* _Directions for this task_
Every line in the data below that includes "Definition" belongs in the answer, copied as it stands.

* _Records_
(** The second loop of [parse_string]: the decoded bytes. *)
Fixpoint string_decode_loop (fuel : nat) (content : list Z)
    (input_pointer input_end : nat) (output : list Z) : option (list Z) :=
  match fuel with
  | O => if (input_pointer <? input_end)%nat then None else Some output
  | S fuel' =>
      if negb (input_pointer <? input_end)%nat then Some output
      else
        let c := byte_at content input_pointer in
        if negb (c =? 92) then
          string_decode_loop fuel' content (input_pointer + 1)%nat input_end
            (output ++ [c])
        else if (input_end - input_pointer <? 1)%nat then None
        else
          let e := byte_at content (input_pointer + 1) in
          let simple (x : Z) :=
            string_decode_loop fuel' content (input_pointer + 2)%nat input_end
              (output ++ [x]) in
          if e =? 98 then simple 8
          else if e =? 102 then simple 12
          else if e =? 110 then simple 10
          else if e =? 114 then simple 13
          else if e =? 116 then simple 9
          else if (e =? 34) || (e =? 92) || (e =? 47) then simple e
          else if e =? 117 then
            match utf16_literal_to_utf8 content input_pointer input_end with
            | None => None
            | Some (sequence_length, bytes) =>
                string_decode_loop fuel' content
                  (input_pointer + sequence_length)%nat input_end
                  (output ++ bytes)
            end
          else None
  end.

(** The C string a buffer of decoded bytes holds: what lies before the
    first nul byte. *)
Definition as_c_string (output : list Z) : list Z := text_of output.

Definition parse_string (item : cJSON) (b : parse_buffer)
  : option (cJSON * parse_buffer) :=
  let input_pointer := (offset b + 1)%nat in
  if negb (buffer_at_offset b 0 =? 34) then None
  else
    match string_end_loop (length b) b (offset b + 1)%nat with
    | None => None
    | Some input_end =>
        if (length b <=? input_end)%nat
           || negb (byte_at (content b) input_end =? 34)
        then None
        else
          match string_decode_loop (length b) (content b) input_pointer
                  input_end [] with
          | None => None
          | Some output =>
              Some (set_valuestring (Some (as_c_string output))
                      (set_type cJSON_String item),
                    set_offset (input_end + 1) b)
          end
    end.

(** *** Values, arrays and objects *)

Definition result : Type := option (tree * parse_buffer).

(** The [do ... while] loop of [parse_array]; [parse_value] is the
    parser for the elements. *)
Fixpoint parse_array_loop (parse_value : cJSON -> parse_buffer -> result)
    (fuel : nat) (b : parse_buffer) (items : list tree)
  : option (list tree * parse_buffer) :=
  match fuel with
  | O => None
  | S fuel' =>
      let new_item := cJSON_New_Item in
      let b1 := buffer_skip_whitespace (set_offset (offset b + 1) b) in
      match parse_value new_item b1 with
      | None => None
      | Some (t, b2) =>
          let b3 := buffer_skip_whitespace b2 in
          if can_access_at_index b3 0 && (buffer_at_offset b3 0 =? 44)
          then parse_array_loop parse_value fuel' b3 (items ++ [t])
          else Some (items ++ [t], b3)
      end
  end.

* _Answer section_
Definition as_c_string (output : list Z) : list Z := text_of output.
Definition parse_string (item : cJSON) (b : parse_buffer)
Definition result : Type := option (tree * parse_buffer).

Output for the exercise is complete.